Data extracts:
Definition dictExpand (d : dict) (size : Z) : option (dict * bool) :=
  if dictIsRehashing d || (ht_used (ht0 d) >? size) || (DICTHT_SIZE (ht_size_exp (ht0 d)) >=? size)
  then Some (d, false)
  else _dictResize d size.

Definition dictShrink (d : dict) (size : Z) : option (dict * bool) :=
  if dictIsRehashing d || (ht_used (ht0 d) >? size) || (DICTHT_SIZE (ht_size_exp (ht0 d)) <=? size)
  then Some (d, false)
  else _dictResize d size.

(** The fill ratio given to [resizeAllowed] is the pair of its terms. *)
Definition dictTypeResizeAllowed (d : dict) (size : Z) : bool :=
  resize_allowed (u64 (DICTHT_SIZE (dictNextExpForSize size) * 8)) (ht_used (ht0 d))
    (DICTHT_SIZE (ht_size_exp (ht0 d))).

(** The boolean is [DICT_OK]. *)
Definition dictExpandIfNeeded (d : dict) : option (dict * bool) :=
  if dictIsRehashing d then Some (d, true)
  else
    let size0 := DICTHT_SIZE (ht_size_exp (ht0 d)) in
    let used0 := ht_used (ht0 d) in
    if size0 =? 0 then ('(d, _) ← dictExpand d DICT_HT_INITIAL_SIZE; Some (d, true))
    else if (bool_decide (can_resize = DICT_RESIZE_ENABLE) && (used0 >=? size0)) ||
            (bool_decide (can_resize <> DICT_RESIZE_FORBID) && (used0 >=? dict_force_resize_ratio * size0))
    then
      (if dictTypeResizeAllowed d (used0 + 1) then ('(d, _) ← dictExpand d (used0 + 1); Some (d, true))
       else Some (d, true))
    else Some (d, false).

Definition _dictExpandIfNeeded (d : dict) : option (dict * bool) :=
  if pauseAutoResize d >? 0 then Some (d, false) else dictExpandIfNeeded d.

Definition dictShrinkIfNeeded (d : dict) : option (dict * bool) :=
  if dictIsRehashing d then Some (d, true)
  else
    let size0 := DICTHT_SIZE (ht_size_exp (ht0 d)) in
    let used0 := ht_used (ht0 d) in
    if size0 <=? DICT_HT_INITIAL_SIZE then Some (d, true)
    else if (bool_decide (can_resize = DICT_RESIZE_ENABLE) && (used0 * HASHTABLE_MIN_FILL <=? size0)) ||
            (bool_decide (can_resize <> DICT_RESIZE_FORBID) &&
             (used0 * HASHTABLE_MIN_FILL * dict_force_resize_ratio <=? size0))
    then
      (if dictTypeResizeAllowed d used0 then ('(d, _) ← dictShrink d used0; Some (d, true))
       else Some (d, true))
    else Some (d, false).

Definition _dictShrinkIfNeeded (d : dict) : option dict :=
  if pauseAutoResize d >? 0 then Some d else ('(d, _) ← dictShrinkIfNeeded d; Some d).

(** ** Lookup *)

(** [while (he)] over a chain: the position of the key in it. *)
Fixpoint chain_pos (k : K) (c : list (K * V)) : option nat :=
  match c with
  | [] => None
  | (k', _) :: c => if decide (k = k') then Some O else S <$> chain_pos k c
  end.

(** A [dictEntryLink]: the table (false for 0), the bucket and the place in its
    chain. *)
Record link := { l_table : bool; l_idx : Z; l_pos : nat }.

Definition ht_of (d : dict) (table : bool) : ht := if table then ht1 d else ht0 d.

(** The search of one table. *)
Definition find_in (d : dict) (table : bool) (idx : Z) (k : K) : option (option link) :=
  c ← get_bucket (ht_table (ht_of d table)) idx;
  Some ((fun i => {| l_table := table; l_idx := idx; l_pos := i |}) <$> chain_pos k c).

(** [dictFindLinkInternal]: the link and the bucket ([*bucket]).  The address
    of bucket 0 of a NULL table is NULL, and the loop is not entered. *)
Definition dictFindLinkInternal (d : dict) (k : K) (want_bucket : bool)
    : option (dict * option link * option (bool * Z)) :=
  if negb want_bucket && (dictSize d =? 0) then Some (d, None, None)
  else
    let h := hash k in
    let idx := Z.land h (DICTHT_SIZE_MASK (ht_size_exp (ht0 d))) in
    d ← _dictRehashStepIfNeeded d idx;
    let rehashing := dictIsRehashing d in
    let idx0 := Z.land h (DICTHT_SIZE_MASK (ht_size_exp (ht0 d))) in
    let skip0 := idx <? rehashidx d in
    if bool_decide (ht_table (ht0 d) = []) then Some (d, None, None)
    else
    r0 ← (if skip0 then Some None else find_in d false idx0 k);
    match r0 with
    | Some l => Some (d, Some l, Some (false, idx0))
    | None =>
        if rehashing then
          let idx1 := Z.land h (DICTHT_SIZE_MASK (ht_size_exp (ht1 d))) in
          r1 ← find_in d true idx1 k;
          Some (d, r1, Some (true, idx1))
        else Some (d, None, if skip0 then None else Some (false, idx0))
    end.

Definition dictFindLink (d : dict) (k : K) (want_bucket : bool)
    : option (dict * option link * option (bool * Z)) :=
  if dictSize d =? 0 then Some (d, None, None) else dictFindLinkInternal d k want_bucket.

(** [*link] *)
Definition deref (d : dict) (l : link) : option (K * V) :=
  c ← get_bucket (ht_table (ht_of d (l_table l))) (l_idx l); c !! l_pos l.

Definition dictFind (d : dict) (k : K) : option (dict * option (K * V)) :=
  '(d, l, _) ← dictFindLink d k false;
  match l with
  | None => Some (d, None)
  | Some l => e ← deref d l; Some (d, Some e)
  end.

Definition dictFetchValue (d : dict) (k : K) : option (dict * option V) :=
  '(d, he) ← dictFind d k;
  Some (d, match he with Some (_, v) => Some v | None => None end).

(** ** Insertion *)

Inductive insert_link := Existing (l : link) | Bucket (table : bool) (idx : Z).

Definition dictFindLinkForInsert (d : dict) (k : K) : option (dict * insert_link) :=
  let h := hash k in
  let idx := Z.land h (DICTHT_SIZE_MASK (ht_size_exp (ht0 d))) in
  d ← _dictRehashStepIfNeeded d idx;
  '(d, _) ← _dictExpandIfNeeded d;
  let idx0 := Z.land h (DICTHT_SIZE_MASK (ht_size_exp (ht0 d))) in
  r0 ← (if idx <? rehashidx d then Some None else find_in d false idx0 k);
  match r0 with
  | Some l => Some (d, Existing l)
  | None =>
      if dictIsRehashing d then
        let idx1 := Z.land h (DICTHT_SIZE_MASK (ht_size_exp (ht1 d))) in
        r1 ← find_in d true idx1 k;
        match r1 with
        | Some l => Some (d, Existing l)
        | None => Some (d, Bucket true idx1)
        end
      else Some (d, Bucket false idx0)
  end.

Exercise brief: Copy every record shown above, exactly and completely.

Response:
Definition dictExpand (d : dict) (size : Z) : option (dict * bool) :=
  if dictIsRehashing d || (ht_used (ht0 d) >? size) || (DICTHT_SIZE (ht_size_exp (ht0 d)) >=? size)
  then Some (d, false)
  else _dictResize d size.

Definition dictShrink (d : dict) (size : Z) : option (dict * bool) :=
  if dictIsRehashing d || (ht_used (ht0 d) >? size) || (DICTHT_SIZE (ht_size_exp (ht0 d)) <=? size)
  then Some (d, false)
  else _dictResize d size.

(** The fill ratio given to [resizeAllowed] is the pair of its terms. *)
Definition dictTypeResizeAllowed (d : dict) (size : Z) : bool :=
  resize_allowed (u64 (DICTHT_SIZE (dictNextExpForSize size) * 8)) (ht_used (ht0 d))
    (DICTHT_SIZE (ht_size_exp (ht0 d))).

(** The boolean is [DICT_OK]. *)
Definition dictExpandIfNeeded (d : dict) : option (dict * bool) :=
  if dictIsRehashing d then Some (d, true)
  else
    let size0 := DICTHT_SIZE (ht_size_exp (ht0 d)) in
    let used0 := ht_used (ht0 d) in
    if size0 =? 0 then ('(d, _) ← dictExpand d DICT_HT_INITIAL_SIZE; Some (d, true))
    else if (bool_decide (can_resize = DICT_RESIZE_ENABLE) && (used0 >=? size0)) ||
            (bool_decide (can_resize <> DICT_RESIZE_FORBID) && (used0 >=? dict_force_resize_ratio * size0))
    then
      (if dictTypeResizeAllowed d (used0 + 1) then ('(d, _) ← dictExpand d (used0 + 1); Some (d, true))
       else Some (d, true))
    else Some (d, false).

Definition _dictExpandIfNeeded (d : dict) : option (dict * bool) :=
  if pauseAutoResize d >? 0 then Some (d, false) else dictExpandIfNeeded d.

Definition dictShrinkIfNeeded (d : dict) : option (dict * bool) :=
  if dictIsRehashing d then Some (d, true)
  else
    let size0 := DICTHT_SIZE (ht_size_exp (ht0 d)) in
    let used0 := ht_used (ht0 d) in
    if size0 <=? DICT_HT_INITIAL_SIZE then Some (d, true)
    else if (bool_decide (can_resize = DICT_RESIZE_ENABLE) && (used0 * HASHTABLE_MIN_FILL <=? size0)) ||
            (bool_decide (can_resize <> DICT_RESIZE_FORBID) &&
             (used0 * HASHTABLE_MIN_FILL * dict_force_resize_ratio <=? size0))
    then
      (if dictTypeResizeAllowed d used0 then ('(d, _) ← dictShrink d used0; Some (d, true))
       else Some (d, true))
    else Some (d, false).

Definition _dictShrinkIfNeeded (d : dict) : option dict :=
  if pauseAutoResize d >? 0 then Some d else ('(d, _) ← dictShrinkIfNeeded d; Some d).

(** ** Lookup *)

(** [while (he)] over a chain: the position of the key in it. *)
Fixpoint chain_pos (k : K) (c : list (K * V)) : option nat :=
  match c with
  | [] => None
  | (k', _) :: c => if decide (k = k') then Some O else S <$> chain_pos k c
  end.

(** A [dictEntryLink]: the table (false for 0), the bucket and the place in its
    chain. *)
Record link := { l_table : bool; l_idx : Z; l_pos : nat }.

Definition ht_of (d : dict) (table : bool) : ht := if table then ht1 d else ht0 d.

(** The search of one table. *)
Definition find_in (d : dict) (table : bool) (idx : Z) (k : K) : option (option link) :=
  c ← get_bucket (ht_table (ht_of d table)) idx;
  Some ((fun i => {| l_table := table; l_idx := idx; l_pos := i |}) <$> chain_pos k c).

(** [dictFindLinkInternal]: the link and the bucket ([*bucket]).  The address
    of bucket 0 of a NULL table is NULL, and the loop is not entered. *)
Definition dictFindLinkInternal (d : dict) (k : K) (want_bucket : bool)
    : option (dict * option link * option (bool * Z)) :=
  if negb want_bucket && (dictSize d =? 0) then Some (d, None, None)
  else
    let h := hash k in
    let idx := Z.land h (DICTHT_SIZE_MASK (ht_size_exp (ht0 d))) in
    d ← _dictRehashStepIfNeeded d idx;
    let rehashing := dictIsRehashing d in
    let idx0 := Z.land h (DICTHT_SIZE_MASK (ht_size_exp (ht0 d))) in
    let skip0 := idx <? rehashidx d in
    if bool_decide (ht_table (ht0 d) = []) then Some (d, None, None)
    else
    r0 ← (if skip0 then Some None else find_in d false idx0 k);
    match r0 with
    | Some l => Some (d, Some l, Some (false, idx0))
    | None =>
        if rehashing then
          let idx1 := Z.land h (DICTHT_SIZE_MASK (ht_size_exp (ht1 d))) in
          r1 ← find_in d true idx1 k;
          Some (d, r1, Some (true, idx1))
        else Some (d, None, if skip0 then None else Some (false, idx0))
    end.

Definition dictFindLink (d : dict) (k : K) (want_bucket : bool)
    : option (dict * option link * option (bool * Z)) :=
  if dictSize d =? 0 then Some (d, None, None) else dictFindLinkInternal d k want_bucket.

(** [*link] *)
Definition deref (d : dict) (l : link) : option (K * V) :=
  c ← get_bucket (ht_table (ht_of d (l_table l))) (l_idx l); c !! l_pos l.

Definition dictFind (d : dict) (k : K) : option (dict * option (K * V)) :=
  '(d, l, _) ← dictFindLink d k false;
  match l with
  | None => Some (d, None)
  | Some l => e ← deref d l; Some (d, Some e)
  end.

Definition dictFetchValue (d : dict) (k : K) : option (dict * option V) :=
  '(d, he) ← dictFind d k;
  Some (d, match he with Some (_, v) => Some v | None => None end).

(** ** Insertion *)

Inductive insert_link := Existing (l : link) | Bucket (table : bool) (idx : Z).

Definition dictFindLinkForInsert (d : dict) (k : K) : option (dict * insert_link) :=
  let h := hash k in
  let idx := Z.land h (DICTHT_SIZE_MASK (ht_size_exp (ht0 d))) in
  d ← _dictRehashStepIfNeeded d idx;
  '(d, _) ← _dictExpandIfNeeded d;
  let idx0 := Z.land h (DICTHT_SIZE_MASK (ht_size_exp (ht0 d))) in
  r0 ← (if idx <? rehashidx d then Some None else find_in d false idx0 k);
  match r0 with
  | Some l => Some (d, Existing l)
  | None =>
      if dictIsRehashing d then
        let idx1 := Z.land h (DICTHT_SIZE_MASK (ht_size_exp (ht1 d))) in
        r1 ← find_in d true idx1 k;
        match r1 with
        | Some l => Some (d, Existing l)
        | None => Some (d, Bucket true idx1)
        end
      else Some (d, Bucket false idx0)
  end.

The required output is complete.